RICHMOND, Va. -- Most passengers flying out of Richmond International airport (RIC) are focused on one thing; getting to their destinations.
"I just want to get to my gate," said Noreen Atkins, RIC passenger. "I'm hoping the flight is on time, and I want to go where I'm going."
But news of an Ebola patient passing through Washington Dulles International airport has air travelers here concerned over their own health.
"It's a dangerous virus and it's not something I want to have exposed to me," said Valerie Houk, RIC passenger.
But doctors at VCU Medical center say the virus does not pose a huge public health risk in the US because the disease is not airborne.
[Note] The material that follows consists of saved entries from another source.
(* ===== verification/BuilderAgree.v ===== *)
(** The builder's artefacts agree with the AEM model
    ([sw/builder/endstation_builder.py] against [avdecc/aem_specs.py],
    [avdecc/aem_assemble.py] and [avdecc/gen_aemi_image.py]).

    Three programs compute the same numbers from one configuration: the builder
    for the shape header the gateware is elaborated with, the spec builder for
    the descriptors, and the image packer for the identity.  The theorems state
    that a loaded configuration's overlay is one the spec builder takes, and that
    what each side computes is equal. *)
From S2P Require Import Prelude Unicode Descriptors Directory Text Model AudioMaps Assemble Specs.
From S2P Require Import Config BuilderFormats BuilderStreams BuilderClusters Srp BuilderConfig BuilderOverlay.
From S2P Require AemiImage.

(** * The overlay of a loaded configuration *)

Lemma emit_Ok e cfg mid : wf_config e cfg ->
  exists doc maps ins outs adp, emit_aem_overlay cfg mid = Ok doc /\
    overlay_audio_maps cfg = Ok maps /\ overlay_audio_clusters cfg = Ok (ins ++ outs) /\
    overlay_adp_block cfg = Ok adp /\ do_adp doc = adp /\
    ov_audio_maps (do_overlay doc) = maps /\ ov_audio_clusters (do_overlay doc) = ins ++ outs /\
    zlen maps = zlen (List.filter p_static (cf_ports_out cfg)).
Proof.
  intros Hw. destruct (overlay_audio_maps_Ok _ _ Hw) as (maps & Hm & Hl).
  destruct (overlay_audio_clusters_Ok _ _ Hw) as (ins & outs & Hc & _).
  destruct (derive_entity_id_Ok _ _ Hw) as (eid & He & _).
  assert (exists adp, overlay_adp_block cfg = Ok adp) as [adp Ha].
  { unfold overlay_adp_block. rewrite He. by eexists. }
  unfold emit_aem_overlay. destruct (overlay_streams cfg) as [si so]. destruct (overlay_ports cfg) as [pin pout].
  rewrite Hm, Hc, Ha. cbn [rbind]. eexists _, maps, ins, outs, adp. split; [reflexivity|].
  by split_and!.
Qed.
(** The fuel is enough: [exp10] is the exponent of the leading digit. *)
Lemma exp10_spec n d : 0 < n -> 0 < d ->
  let x := exp10 n d in
  d * 10 ^ Z.max 0 x <= n * 10 ^ Z.max 0 (- x) < 10 * (d * 10 ^ Z.max 0 x).
Proof.
  intros Hn Hd. unfold exp10. destruct (Z.leb_spec d n) as [H|H]; cbn zeta.
  - destruct (exp10_up_spec (S (Z.to_nat (Z.log2 (n / d)))) 0 n d) as [Hx Hy]; [lia| |].
    { pose proof (log2_pow10 (n / d) ltac:(apply Z.div_pos; lia)). pose proof (Z.mul_succ_div_gt n d Hd).
      set (P := 10 ^ _) in *. nia. }
    cbn zeta in *. set (x := exp10_up _ _ _ _) in *. rewrite Z.sub_0_r in Hy.
    rewrite (Z.max_r 0 x), (Z.max_l 0 (- x)) by lia. change (10 ^ 0) with 1. lia.
  - destruct (exp10_down_spec (S (Z.to_nat (Z.log2 (d / n) + 1))) 0 n d) as [Hx Hy]; [lia| |].
    { pose proof (log2_pow10 (d / n) ltac:(apply Z.div_pos; lia)) as L. pose proof (Z.mul_succ_div_gt d n Hn).
      assert (10 ^ Z.of_nat (S (Z.to_nat (Z.log2 (d / n)))) <= 10 ^ Z.of_nat (S (Z.to_nat (Z.log2 (d / n) + 1))))
        by (apply Z.pow_le_mono_r; lia).
      set (P := 10 ^ _) in L. set (Q := 10 ^ Z.of_nat (S (Z.to_nat (Z.log2 (d / n) + 1)))) in *. nia. }
    cbn zeta in *. set (x := exp10_down _ _ _ _) in *. rewrite Z.sub_0_l in Hy.
    rewrite (Z.max_l 0 x), (Z.max_r 0 (- x)) by lia. change (10 ^ 0) with 1. lia.
Qed.

(** * The command line and the parameters state one design *)

(** The value an option is given: [Some None] for a flag that takes none. *)
Definition option_of (design : list arg) (flag : string) : option (option pystr) :=
  option_map ar_value (List.find (fun a => String.eqb (ar_flag a) flag) design).

(** The value an association list binds last: what a [dict] built from it holds. *)
Fixpoint last_of (k : string) (l : list (string * Z)) : option Z :=
  match l with
  | [] => None
  | (k', v) :: l' => match last_of k l' with
                     | Some w => Some w
                     | None => if String.eqb k' k then Some v else None
                     end
  end.

(** The first of two answers. *)
Definition orelse {A} (a b : option A) : option A := match a with Some _ => a | None => b end.

Lemma orelse_none_l {A} (a : option A) : orelse None a = a.
Proof. done. Qed.
Lemma orelse_none_r {A} (a : option A) : orelse a None = a.
Proof. by destruct a. Qed.
Lemma orelse_some {A} (x : A) b : orelse (Some x) b = Some x.
Proof. done. Qed.
Lemma if_none {A} (b : bool) : (if b then None else @None A) = None.
Proof. by destruct b. Qed.

Lemma last_of_app k l1 l2 : last_of k (l1 ++ l2) = orelse (last_of k l2) (last_of k l1).
Proof.
  induction l1 as [|[k' v] l1 IH]; cbn [app last_of]; [by rewrite orelse_none_r|].
  rewrite IH. by destruct (last_of k l2).
Qed.

Lemma last_of_lookup k (l : list (string * Z)) : (list_to_map (rev l) : gmap string Z) !! k = last_of k l.
Proof.
  induction l as [|[k' v] l IH] using rev_ind; [apply lookup_empty|].
  rewrite rev_app_distr, last_of_app. cbn [rev app list_to_map foldr fst snd last_of uncurry].
  destruct (String.eqb_spec k' k) as [->|E]; [apply lookup_insert_eq|].
  by rewrite lookup_insert_ne.
Qed.

Lemma last_of_if k (b : bool) l : last_of k (if b then l else []) = if b then last_of k l else None.
Proof. by destruct b. Qed.

Lemma last_of_absent k l : ~ In k (map fst l) -> last_of k l = None.
Proof.
  induction l as [|[k' v] l IH]; cbn; [done|]. intros H.
  rewrite IH; [|tauto]. destruct (String.eqb_spec k' k); [tauto|done].
Qed.

Lemma option_of_app l1 l2 flag :
  option_of (l1 ++ l2) flag = orelse (option_of l1 flag) (option_of l2 flag).
Proof.
  unfold option_of. induction l1 as [|a l1 IH]; cbn [app List.find]; [done|].
  by destruct (String.eqb (ar_flag a) flag).
Qed.

Lemma option_of_only b l flag : option_of (only b l) flag = if b then option_of l flag else None.
Proof. by destruct b. Qed.

(** Keeping some of a list whose keys are distinct keeps or drops each key. *)
Lemma find_filter {A} (key : A -> string) (keep : A -> bool) (k : string) l :
  NoDup (map key l) ->
  List.find (fun a => String.eqb (key a) k) (List.filter keep l) =
  match List.find (fun a => String.eqb (key a) k) l with
  | Some a => if keep a then Some a else None
  | None => None
  end.
Proof.
  induction l as [|a l IH]; [done|]. cbn [map]. intros [Ha Hl]%NoDup_cons. specialize (IH Hl).
  cbn [List.filter List.find]. destruct (String.eqb_spec (key a) k) as [E|E].
  2:{ destruct (keep a); cbn [List.find]; [|done]. by rewrite (proj2 (String.eqb_neq _ _) E). }
  destruct (keep a); cbn [List.find]; [by rewrite E, String.eqb_refl|].
  rewrite IH. destruct (List.find _ l) as [b|] eqn:Eb; [|done].
  apply List.find_some in Eb as [Hb Eq%String.eqb_eq]. contradict Ha.
  apply list_elem_of_In, in_map_iff. exists b. by rewrite Eq.
Qed.

(** What the pruned blocks contribute, by flag and by parameter. *)
Lemma pruned_options cfg flag :
  option_of (map (fun b => on (fst (snd b))) (pruned cfg)) flag =
  match List.find (fun b => String.eqb (fst (snd b)) flag) OPTIONAL_BLOCKS with
  | Some b => if block_present (cf_features cfg) (fst b) then None else Some None
  | None => None
  end.
Proof.
  pose proof (find_filter (fun b : string * (string * string) => fst (snd b))
    (fun b => negb (block_present (cf_features cfg) (fst b))) flag OPTIONAL_BLOCKS) as F.
  change (List.filter _ OPTIONAL_BLOCKS) with (pruned cfg) in F. unfold option_of.
  assert (forall l : list (string * (string * string)),
    List.find (fun a => String.eqb (ar_flag a) flag) (map (fun b => on (fst (snd b))) l) =
    option_map (fun b => on (fst (snd b))) (List.find (fun b => String.eqb (fst (snd b)) flag) l)) as ->.
  { induction l as [|b l IH]; cbn [map List.find ar_flag on]; [done|]. by destruct (String.eqb _ _). }
  rewrite F by (apply (bool_decide_unpack _); by vm_compute).
  destruct (List.find _ OPTIONAL_BLOCKS) as [b|]; [|done]. by destruct (block_present _ _).
Qed.

Lemma pruned_params cfg k :
  last_of k (map (fun b => (snd (snd b), 0)) (pruned cfg)) =
  match List.find (fun b => String.eqb (snd (snd b)) k) OPTIONAL_BLOCKS with
  | Some b => if block_present (cf_features cfg) (fst b) then None else Some 0
  | None => None
  end.
Proof.
  pose proof (find_filter (fun b : string * (string * string) => snd (snd b))
    (fun b => negb (block_present (cf_features cfg) (fst b))) k OPTIONAL_BLOCKS) as F.
  change (List.filter _ OPTIONAL_BLOCKS) with (pruned cfg) in F.
  assert (forall l : list (string * (string * string)),
    last_of k (map (fun b => (snd (snd b), 0)) l) =
    option_map (fun _ => 0) (List.find (fun b => String.eqb (snd (snd b)) k) l)) as ->.
  { induction l as [|b l IH]; cbn [map List.find last_of]; [done|]. rewrite IH.
    destruct (String.eqb _ _); by destruct (List.find _ l). }
  rewrite F by (apply (bool_decide_unpack _); by vm_compute).
  destruct (List.find _ OPTIONAL_BLOCKS) as [b|]; [|done]. by destruct (block_present _ _).
Qed.

(** How an option writes its parameter: as a decimal, as a clock in the six digits
    of [freq], or as the name of the TDM format with that many slots, which no
    slots is not. *)
Definition in_decimal (v : Z) : option pystr := Some (dec v).
Definition in_megahertz (v : Z) : option pystr := Some (freq v).
Definition as_tdm_kind (slots : Z) : option pystr := if slots =? 0 then None else Some (lit "tdm" ++ dec slots).

(** The options that carry a value, with the parameter each states and how; the
    switches, with the parameter and the value; the options of the blocks left
    out. *)
Definition valued_options : list (string * (string * (Z -> option pystr))) :=
  [("--num-streams", ("N_STREAMS", in_decimal)); ("--gptp-ingress-lat-ns", ("GPTP_INGRESS_LAT_NS_P", in_decimal));
   ("--gptp-egress-lat-ns", ("GPTP_EGRESS_LAT_NS_P", in_decimal));
   ("--talker-wire-chans", ("TALKER_WIRE_CHANS_P", in_decimal));
   ("--audio-fs-hz", ("AUDIO_IF_FS_HZ_P", in_decimal)); ("--audio-word-bits", ("AUDIO_IF_WORD_BITS_P", in_decimal));
   ("--audio-interface-render", ("AUDIO_IF_RENDER_SLOTS_P", in_decimal));
   ("--milan-clk-freq", ("MILAN_CLK_FREQ_HZ", in_megahertz));
   ("--audio-interface", ("AUDIO_IF_SLOTS_P", as_tdm_kind))]%string.

Definition switch_options : list (string * (string * Z)) :=
  [("--fabric-gptp", ("GPTP_PLANE_EN_P", 1)); ("--loopback-lane", ("LOOPBACK_P", 1));
   ("--audio-interface-master", ("AUDIO_IF_MASTER_P", 1)); ("--no-media-clock-servo", ("MCSERVO_P", 0));
   ("--no-latency-taps", ("LTAP_P", 0)); ("--no-maap", ("MAAP_P", 0)); ("--no-i2s-playback", ("I2SPB_P", 0));
   ("--no-rx-mac-filter", ("RXFILT_P", 0)); ("--no-render-lpf", ("LPF_P", 0));
   ("--no-datapath-probes", ("DPROBES_P", 0))]%string.

Definition optioned_params : list string :=
  map (fun o => fst (snd o)) valued_options ++ map (fun s => fst (snd s)) switch_options.

Section Options.
Context (fb : fabric) (fs_default bits_default : Z).

(** A TDM kind that the board wires is one with slots on the datapath. *)
Lemma tdm_slots cfg :
  is_tdm (if_kind (cf_interface cfg)) && negb (interface_is_placeholder fb (front cfg)) =
  negb (audio_if_slots fb (front cfg) =? 0).
Proof.
  unfold audio_if_slots, is_tdm, interface_is_placeholder.
  change (fe_kind (front cfg)) with (if_kind (cf_interface cfg)). unfold AUDIO_IF_SLOTS.
  cbn [existsb]. rewrite orb_false_r.
  destruct (fb_tdm_wired fb); repeat case_match; cbn; congruence || done.
Qed.

(** The kind is named after its slots. *)
Lemma tdm_kind_text cfg :
  (if audio_if_slots fb (front cfg) =? 0 then None else Some (Some (lit (if_kind (cf_interface cfg))))) =
  option_map Some (as_tdm_kind (audio_if_slots fb (front cfg))).
Proof.
  unfold as_tdm_kind, audio_if_slots. destruct (interface_is_placeholder fb (front cfg)); [done|].
  change (fe_kind (front cfg)) with (if_kind (cf_interface cfg)). unfold AUDIO_IF_SLOTS.
  destruct (String.eqb_spec (if_kind (cf_interface cfg)) "tdm8") as [->|]; [done|].
  destruct (String.eqb_spec (if_kind (cf_interface cfg)) "tdm16") as [->|]; [done|].
  by destruct (String.eqb_spec (if_kind (cf_interface cfg)) "tdm32") as [->|].
Qed.

Lemma eth_port_option (port : option string) flag :
  "--eth-port"%string <> flag ->
  option_of match port with Some p => [opt "--eth-port" (lit p)] | None => [] end flag = None.
Proof.
  intros H. destruct port as [p|]; [|done].
  unfold option_of; cbn [List.find ar_flag opt]. by rewrite (proj2 (String.eqb_neq _ _) H).
Qed.

Lemma option_of_cons a l flag :
  option_of (a :: l) flag = if String.eqb (ar_flag a) flag then Some (ar_value a) else option_of l flag.
Proof. unfold option_of. cbn [List.find]. by destruct (String.eqb (ar_flag a) flag). Qed.

Lemma option_of_nil flag : option_of [] flag = None.
Proof. done. Qed.

Lemma last_of_cons k a l :
  last_of k (a :: l) = orelse (last_of k l) (if String.eqb (fst a) k then Some (snd a) else None).
Proof. destruct a as [k' v]. cbn. by destruct (last_of k l). Qed.

Lemma last_of_nil k : last_of k [] = None.
Proof. done. Qed.

(** Reading an option off the emission, and a parameter off the dict, for any
    name; [answered] settles a given one: every other name is another string. *)
Ltac read_options :=
  repeat (rewrite !option_of_app || rewrite !option_of_only);
  rewrite pruned_options, !option_of_cons, !option_of_nil; cbn [ar_flag ar_value opt on].

(** Every flag the emission can hold, in its order. *)
Definition design_flags : list string :=
  (["--board"] ++ ["--sys-clk-freq"] ++ ["--milan-clk-freq"] ++ ["--gtx-tx-invert"] ++ ["--floorplan"] ++
   ["--eth-port"] ++ map (fun b => fst (snd b)) OPTIONAL_BLOCKS) ++
  ["--num-streams"] ++
  (["--audio-interface"] ++ (["--audio-interface-master"] ++ ["--audio-fs-hz"] ++ ["--audio-word-bits"]) ++
   ["--audio-interface-render"]) ++
  ["--talker-wire-chans"] ++ ["--loopback-lane"] ++ ["--fabric-gptp"] ++
  ["--gptp-ingress-lat-ns"] ++ ["--gptp-egress-lat-ns"].

Lemma only_flags (b : bool) l k : map ar_flag l `sublist_of` k -> map ar_flag (only b l) `sublist_of` k.
Proof. destruct b; [done|]. intros _. apply sublist_nil_l. Qed.

Lemma eth_port_flags (port : option string) :
  map ar_flag match port with Some p => [opt "--eth-port" (lit p)] | None => [] end `sublist_of` ["--eth-port"%string].
Proof. destruct port; [done|apply sublist_nil_l]. Qed.

Lemma sublist_filter {A} (p : A -> bool) l : List.filter p l `sublist_of` l.
Proof. induction l as [|x l IH]; cbn; [done|]. destruct (p x); by constructor. Qed.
"It's not casual contact like shaking hands with someone or saying hello," said Gonzalo Bearman, Chief of Infectious diseases, VCU Medical center. "But actually caring for a patient who's infected with Ebola and touching their secretions or being near them when they sneeze or cough."
Gonzalo Bearman says Ebola is a severe viral infection in which the symptoms can stay in the body for up to 21 days before you become infected.
"So, you could've been infected and don't know it," he said. "And you feel perfectly fine and you enter the country without symptoms and you pass through the screen."
But Bearman said any patients who've contracted the Ebola virus would be taken to isolated areas of the hospital for treatment.
"We're ready to identify and then we have isolation precautions in place with the appropriate personal protective treatment in the negative pressure rooms to triage patients for safety," said Bearman.
Which is why passenger Noreen Atkins says she'll practice good hygiene, and won't let concern keep her from flying.
"I travel a lot for work," she said. "So, it's a necessity."
The CDC will notify an airline when it learns that an infectious person traveled on that carrier. The airline will then turn over its flight manifest to the CDC. That allows health officials to notify other passenger who were on board and deal with crew members.
RIC spokesman Troy Bell issued a statement.
“The CDC has been actively providing information to international travelers, health officials, and screening personnel at airports. While the effort is presently focused on international gateway facilities which are more likely to encounter travelers who are returning from regions affected by Ebola, the communications are being received beyond the gateways, including at RIC.”